# Open3DForge — Full Build Plan

> **Project:** Personal image-to-game-ready 3D asset pipeline
> **Owner:** Basel · Solo dev for "What Remains" (UE5.7)
> **Hosting:** Single HF Pro Space, ZeroGPU H200, 25 min/day quota
> **SDK:** Gradio 6.x (currently 6.14.0)
> **Repo:** `Reverb/open3dforge`

---

## Architectural Decisions (Locked In)

These were debated and decided during early development.
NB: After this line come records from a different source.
(** C17: A sealed fork is what its commit will be.  Sealing succeeds, returns the
    buffered writes in key order (independent of the iteration order of the
    overlay) and announces exactly the root and version that committing them
    gives, on this store and after any reads of it; the store is unchanged.  The commit
    leads to the state [fork_state] (the store's own when the overlay changes nothing),
    and a read through the fork of any key but [HistoryKey] is a read of that state.  A
    read of [HistoryKey] sees the head before the commit, which on
    a chained store is not the one the commit writes. *)
Theorem fork_correct s ot st f :
  repr s ot st -> f_rootBefore f = s_root s -> f_versionBefore f = s_version s ->
  batch_pre s st (fork_ops (f_overlay f)) ->
  (∃ sf s', Seal f s = (Ok sf, s') ∧ reads s s' ∧
     Ops sf = ((λ k, match f_overlay f !! k with Some (Some v) => Put k v | _ => Del k end) <$>
               merge_sort bytes_le (map_to_list (f_overlay f)).*1) ∧
     ∀ s2, reads s s2 -> (PutBatch (Ops sf) s2).1 = Ok (RootAfter sf, VersionAfter sf)) ∧
  (∀ s2 r s3, reads s s2 -> PutBatch (fork_ops (f_overlay f)) s2 = (Ok r, s3) ->
     ∃ ot', repr s3 ot' (fork_state s st f)) ∧
  (∀ key, paths_apart (s_ck s) (HistoryKey :: key :: (map_to_list (f_overlay f)).*1) -> key ≠ HistoryKey ->
     ∃ s', Fork_Get f key s = (Ok (fork_state s st f !! pathOf (s_ck s) key), s') ∧ reads s s') ∧
  ∃ s', Fork_Get f HistoryKey s = (Ok (st !! history_path (s_ck s)), s') ∧ reads s s'.
Proof.
  intros Hr E1 E2 Hp. split_and!.
  - destruct (Seal_ok s ot st f Hr E1 E2 Hp) as (sf & s' & Es & R & Eo & _ & _ & Hput).
    exists sf, s'. rewrite <-(fork_ops_canonical (f_overlay f)). done.
  - intros s2 r s3 R2 E3. by eapply fork_state_repr.
  - intros key Ha Hne. by apply (Fork_Get_state s ot).
  - by eapply Fork_Get_head.
Qed.

(** C19: A snapshot chunk is the next leaves.  A chunk of a retained version from
    a resume point holds the first [max] pairs of the state after that point in
    path order and says whether that was all; resuming at the last path of a
    chunk continues with exactly the rest, so consecutive chunks enumerate the
    state once. *)
Theorem snapshot_chunks s version ot st sa max :
  store_ok s -> view (contents (s_backend s)) (s_ck s) (s_cipher s) version ot st ->
  root_apart (s_ck s) st -> (0 < max)%Z ->
  ∃ leaves s', SnapshotLeaves version sa max s =
      (Ok (leaves, bool_decide (length (snapshot_of sa st) ≤ Z.to_nat max)), s') ∧ reads s s' ∧
    leaves = take (Z.to_nat max) (snapshot_of sa st) ∧
    ∀ x, last leaves = Some x ->
      ∃ s'', SnapshotLeaves version (Some (lf_Path x)) max s' =
        (Ok (take (Z.to_nat max) (drop (Z.to_nat max) (snapshot_of sa st)),
             bool_decide (length (snapshot_of sa st) - Z.to_nat max ≤ Z.to_nat max)), s'').
Proof.
  intros Ho V Hra Hmax. pose proof (view_placeholder _ _ _ _ _ _ V Hra) as Hne.
  destruct (SnapshotLeaves_ok s version ot st sa max Ho V Hne Hmax) as (s' & E1 & R1).
  do 2 eexists. split_and!; [exact E1|done|done|]. intros x Hx.
  destruct (reads_fields _ _ R1) as (F1 & F2 & _).
  destruct (SnapshotLeaves_ok s' version ot st (Some (lf_Path x)) max) as (s'' & E2 & _);
    [by eapply reads_ok|by rewrite (reads_contents _ _ R1), F1, F2|done|done|].
  exists s''. rewrite E2, (snapshot_resume sa st _ x Hx), length_drop. done.
Qed.

(** C20: An exported store restores to the same root.  Exporting the current
    version, creating a store under the same commitment key on storage without
    node records, restoring the leaves and stamping the exported version
    succeeds and gives a store with the same state, root and version. *)
Theorem export_restore s ot st b key opts max :
  repr s ot st -> s_ck s = b32 key -> root_apart (s_ck s) st -> st ≠ ∅ -> (0 < s_version s)%N ->
  commits_apart (s_ck s) (map_to_list st) -> size st ≤ Z.to_nat max ->
  (∀ nk, nk_wf nk -> contents b !! nodeRecordKey nk = None) ->
  ∃ leaves s' s1 s2 s3,
    SnapshotLeaves (s_version s) None max s = (Ok (leaves, true), s') ∧
    Create b key opts = (Ok tt, s1) ∧
    RestoreLeaves leaves s1 = (Ok (s_root s, 1%N), s2) ∧
    StampVersion (s_version s) s2 = (Ok tt, s3) ∧
    s_root s3 = s_root s ∧ s_version s3 = s_version s ∧ ∃ ot3, repr s3 ot3 st.
Proof.
  intros Hr Ek Hra Hne Hv Hap Hmax Hb. pose proof (r_view _ _ _ Hr) as V.
  pose proof (view_placeholder _ _ _ _ _ _ V Hra) as Hpl.
  assert (0 < size st) as Hsz by (apply Nat.neq_0_lt_0; by intros ?%map_size_empty_inv).
  assert (snapshot_of None st = state_leaves st) as Esn by (unfold snapshot_of; by apply filter_all).
  assert (length (state_leaves st) = size st) as Elen by (rewrite state_leaves_perm, length_fmap; apply length_map_to_list).
  destruct (SnapshotLeaves_ok s _ ot st None max (r_ok _ _ _ Hr) V Hpl) as (s' & E1 & _); [lia|].
  rewrite Esn, Elen, take_ge, bool_decide_true in E1 by lia.
  destruct (Create_ok b key opts Hb) as (s1 & E2 & Hr1 & _ & Hk1 & _ & Hv1 & _ & _ & _ & _).
  destruct Hk1 as (Ek1 & _). assert (s_ck s1 = s_ck s) as Eck by congruence.
  pose proof (restore_state_leaves st) as Est.
  destruct (RestoreLeaves_ok s1 None ∅ (state_leaves st) Hr1) as [[E0 _]|(_ & otf & s1' & s2 & E3 & Hcm & R2)].
  { by rewrite Hv1. }
  { rewrite map_to_list_empty, Eck. intros p v p' v' Hp Hp'. apply Hap; apply elem_of_map_to_list.
    - apply elem_of_batch_values in Hp. rewrite <-Est, lookup_upd_state, Hp. done.
    - apply elem_of_batch_values in Hp'. rewrite <-Est, lookup_upd_state, Hp'. done. }
  { by rewrite Est in E0. }
  rewrite Est in E3, Hcm. set (h := restored_head s1' st) in *.
  pose proof (reads_repr _ _ _ _ R2 (cm_repr _ _ _ _ _ Hcm)) as Hr2.
  assert (repr (set_historyHead h s2) otf st) as Hr2' by (by destruct Hr2).
  assert (s_version (set_historyHead h s2) = 1%N) as Hv2.
  { destruct (reads_fields _ _ R2) as (_ & _ & _ & _ & F5 & _). cbn. rewrite F5, (cm_version _ _ _ _ _ Hcm), Hv1. done. }
  assert (root_of (ochild otf) = s_root s) as Eroot.
  { rewrite (repr_root _ _ _ Hr), <-Eck, <-(cm_ck _ _ _ _ _ Hcm).
    rewrite <-(r_root _ _ _ (cm_repr _ _ _ _ _ Hcm)). apply (repr_root _ _ _ (cm_repr _ _ _ _ _ Hcm)). }
  rewrite Eroot, Hv1 in E3.
  destruct (StampVersion_ok _ _ _ (s_version s) Hr2') as (s3 & E4 & Hr3 & Ev3 & Er3 & _);
    [rewrite Hv2; lia|apply Hr|].
  exists (state_leaves st), s', s1, (set_historyHead h s2), s3. split_and!; [exact E1|done|done|done| |done|eauto].
  rewrite Er3, (r_root _ _ _ Hr2'). exact Eroot.
Qed.
End reliable.
End history.

(** * Instances *)

(** The lineage of the running example, read back from its records. *)
Definition demo_roots : list Hash :=
  Eval vm_compute in match stored_roots (contents (s_backend demo_store)) 0 3 with Some rs => rs | None => [] end.

Lemma demo_stored : stored_roots (contents (s_backend demo_store)) 0 3 = Some demo_roots.
Proof. by_compute. Qed.

Lemma demo_version : s_version demo_store = 2%N.
Proof. by_compute. Qed.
Don't relitigate them mid-build.

1. **One Space, not multiple.** Option B: vendor TRELLIS.2 + Hunyuan3D-2 + UniRig into this Space rather than orchestrating across multiple Spaces via `gradio_client`. Larger repo, but single deployment, no inter-Space latency, no auth juggling.

2. **HF Space only, no local fallback.** Don't build a path for running on the RTX 4070. Quota is enough for personal use.

3. **Gradio 6.x.** Match the `sdk_version` in `README.md`. No upper bound in `requirements.txt`.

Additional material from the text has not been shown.